» **Records provided**:

Definition demo_window : kernel_window_t :=
  mk_win 1 0 7 4 4 (str "w") None [] 0 kring_zero kring_zero.

Definition demo_sys : sys Z (set_heap 8) unit unit :=
  mk_sys (mk_kern (set_next (Some 1%nat) idle_task :: demo_task :: replicate 14 task_zero) (Some 1%nat) (Some 0%nat) 8 true
            user_paging elf_vfs (mk_wins (demo_window :: replicate 7 win_zero) (0xC0504000, {[0xC0503000]})) tt 5 0)
         kb_boot mouse_boot (mk_gfx false false 0 0 0 0 0) tt [] [] (mk_iret 0 0 0 0 0).

Lemma demo_pmm_ok : pmm_wf demo_pmm ∧ in_pmm demo_pmm 0x800000 ∧ ∀ a, addr_free demo_pmm a → 0x800000 < a.
Proof.
  destruct (alloc_frame_addr pmm_boot (pg_pmm_wf _ paging_boot_wf)) as (r & p & E & Hwf & Hc).
  pose proof (alloc_frame_range _ _ _ (pg_pmm_wf _ paging_boot_wf) E) as Hr.
  assert (Er : fst <$> pmm_alloc_frame pmm_boot = Some 0x800000) by (vm_compute; reflexivity).
  rewrite E in Er. injection Er as ->. unfold demo_pmm. rewrite E.
  destruct Hc as [(? & _)|(_ & _ & _ & Hf & Hfree)]; [done|]. split; [done|].
  split; [by apply (in_pmm_same pmm_boot), addr_free_in_pmm|].
  intros a Ha. apply Hfree in Ha as [(k & Hk & -> & _) Hne]. revert Hne. unfold frame_at, PMM_START, PMM_FRAME_SIZE. lia.
Qed.

Lemma demo_pde k : 0 ≤ k < 1024 → demo_mem (0x310000 + 4 * k) =
  if k =? 1 then 0x311007 else if k =? 768 then 0x312007 else 0.
Proof. intros Hk. unfold demo_mem. repeat case_match; lia. Qed.

Lemma demo_translate va : user_va va →
  translate demo_mem 0x310000 va = if va / 4096 =? 1025 then Some (0x800000 + va mod 4096, 7) else None.
Proof.
  unfold user_va, USER_REGION_START, USER_REGION_END. intros Hva. unfold translate. rewrite demo_pde by mlia.
  destruct (Z.eqb_spec (va / 4194304) 1) as [E|E].
  2: { destruct (Z.eqb_spec (va / 4194304) 768); [mlia|]. cbn. destruct (Z.eqb_spec (va / 4096) 1025); [mlia|done]. }
  cbn [negb has]. change (has 0x311007 PAGE_PRESENT) with true. cbn [negb].
  change (page_frame 0x311007) with 0x311000. unfold demo_mem.
  destruct (Z.eqb_spec (va / 4096) 1025) as [E2|E2].
  - replace (va / 4096 mod 1024) with 1 by mlia. reflexivity.
  - rewrite !(proj2 (Z.eqb_neq (0x311000 + _) _)) by mlia. reflexivity.
Qed.

Lemma demo_user_space : user_space user_paging 0x310000.
Proof.
  destruct demo_pmm_ok as (Hwf & Hin & Hfree).
  assert (Hnf : ∀ a, a ≤ 0x800000 → ¬ addr_free demo_pmm a) by (intros a Ha Hx; apply Hfree in Hx; lia).
  assert (Htab : ∀ k, 0 ≤ k < 1024 → pde_present demo_mem 0x310000 k →
    k = 1 ∧ table_of demo_mem 0x310000 k = 0x311000 ∨ k = 768 ∧ table_of demo_mem 0x310000 k = 0x312000).
  { intros k Hk. unfold pde_present, table_of. rewrite demo_pde by done.
    destruct (Z.eqb_spec k 1); [by left|]. destruct (Z.eqb_spec k 768); [by right|]. done. }
  split; cbn [user_paging pg_mem pg_pmm pg_cr3].
  - split; [done|]. intros a. cbn. unfold demo_mem. repeat case_match; done.
  - split.
    + split.
      * split; [done|]. split; [lia|]. apply Hnf. lia.
      * intros k Hk Hp. cbn in *. destruct (Htab k Hk Hp) as [[-> ->]|[-> ->]].
        -- split; [split; [done|]; split; [lia|apply Hnf; lia]|]. done.
        -- split; [split; [done|]; split; [lia|apply Hnf; lia]|]. done.
      * intros i j Hi Hj Hne Hpi Hpj. cbn in *.
        destruct (Htab i Hi Hpi) as [[-> ->]|[-> ->]], (Htab j Hj Hpj) as [[-> ->]|[-> ->]]; done.
    + intros va p fl Hva Ht _. cbn in *. rewrite demo_translate in Ht by done. case_match; [|done].
      injection Ht as <- <-. rewrite page_of_add by mlia. split; [done|]. split; [apply Hnf; lia|]. split; [done|].
      intros k Hk Hp. destruct (Htab k Hk Hp) as [[-> ->]|[-> ->]]; done.
  - reflexivity.
  - intros va pa fl Hva. rewrite demo_translate by done. case_match; [|done]. by intros [= _ <-].
  - intros va va' pa fl fl' Hva Hva'. rewrite !demo_translate by done.
    destruct (Z.eqb_spec (va / 4096) 1025), (Z.eqb_spec (va' / 4096) 1025); try done.
    intros [= <- _] [= E _]. mlia.
Qed.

» **Work to be completed**: In the listing above, find the line containing "- replace (va"; that line and every line after it, through the last, are to be retyped exactly.

» **Exercise answer**:
  - replace (va / 4096 mod 1024) with 1 by mlia. reflexivity.
  - rewrite !(proj2 (Z.eqb_neq (0x311000 + _) _)) by mlia. reflexivity.
Qed.

Lemma demo_user_space : user_space user_paging 0x310000.
Proof.
  destruct demo_pmm_ok as (Hwf & Hin & Hfree).
  assert (Hnf : ∀ a, a ≤ 0x800000 → ¬ addr_free demo_pmm a) by (intros a Ha Hx; apply Hfree in Hx; lia).
  assert (Htab : ∀ k, 0 ≤ k < 1024 → pde_present demo_mem 0x310000 k →
    k = 1 ∧ table_of demo_mem 0x310000 k = 0x311000 ∨ k = 768 ∧ table_of demo_mem 0x310000 k = 0x312000).
  { intros k Hk. unfold pde_present, table_of. rewrite demo_pde by done.
    destruct (Z.eqb_spec k 1); [by left|]. destruct (Z.eqb_spec k 768); [by right|]. done. }
  split; cbn [user_paging pg_mem pg_pmm pg_cr3].
  - split; [done|]. intros a. cbn. unfold demo_mem. repeat case_match; done.
  - split.
    + split.
      * split; [done|]. split; [lia|]. apply Hnf. lia.
      * intros k Hk Hp. cbn in *. destruct (Htab k Hk Hp) as [[-> ->]|[-> ->]].
        -- split; [split; [done|]; split; [lia|apply Hnf; lia]|]. done.
        -- split; [split; [done|]; split; [lia|apply Hnf; lia]|]. done.
      * intros i j Hi Hj Hne Hpi Hpj. cbn in *.
        destruct (Htab i Hi Hpi) as [[-> ->]|[-> ->]], (Htab j Hj Hpj) as [[-> ->]|[-> ->]]; done.
    + intros va p fl Hva Ht _. cbn in *. rewrite demo_translate in Ht by done. case_match; [|done].
      injection Ht as <- <-. rewrite page_of_add by mlia. split; [done|]. split; [apply Hnf; lia|]. split; [done|].
      intros k Hk Hp. destruct (Htab k Hk Hp) as [[-> ->]|[-> ->]]; done.
  - reflexivity.
  - intros va pa fl Hva. rewrite demo_translate by done. case_match; [|done]. by intros [= _ <-].
  - intros va va' pa fl fl' Hva Hva'. rewrite !demo_translate by done.
    destruct (Z.eqb_spec (va / 4096) 1025), (Z.eqb_spec (va' / 4096) 1025); try done.
    intros [= <- _] [= E _]. mlia.
Qed.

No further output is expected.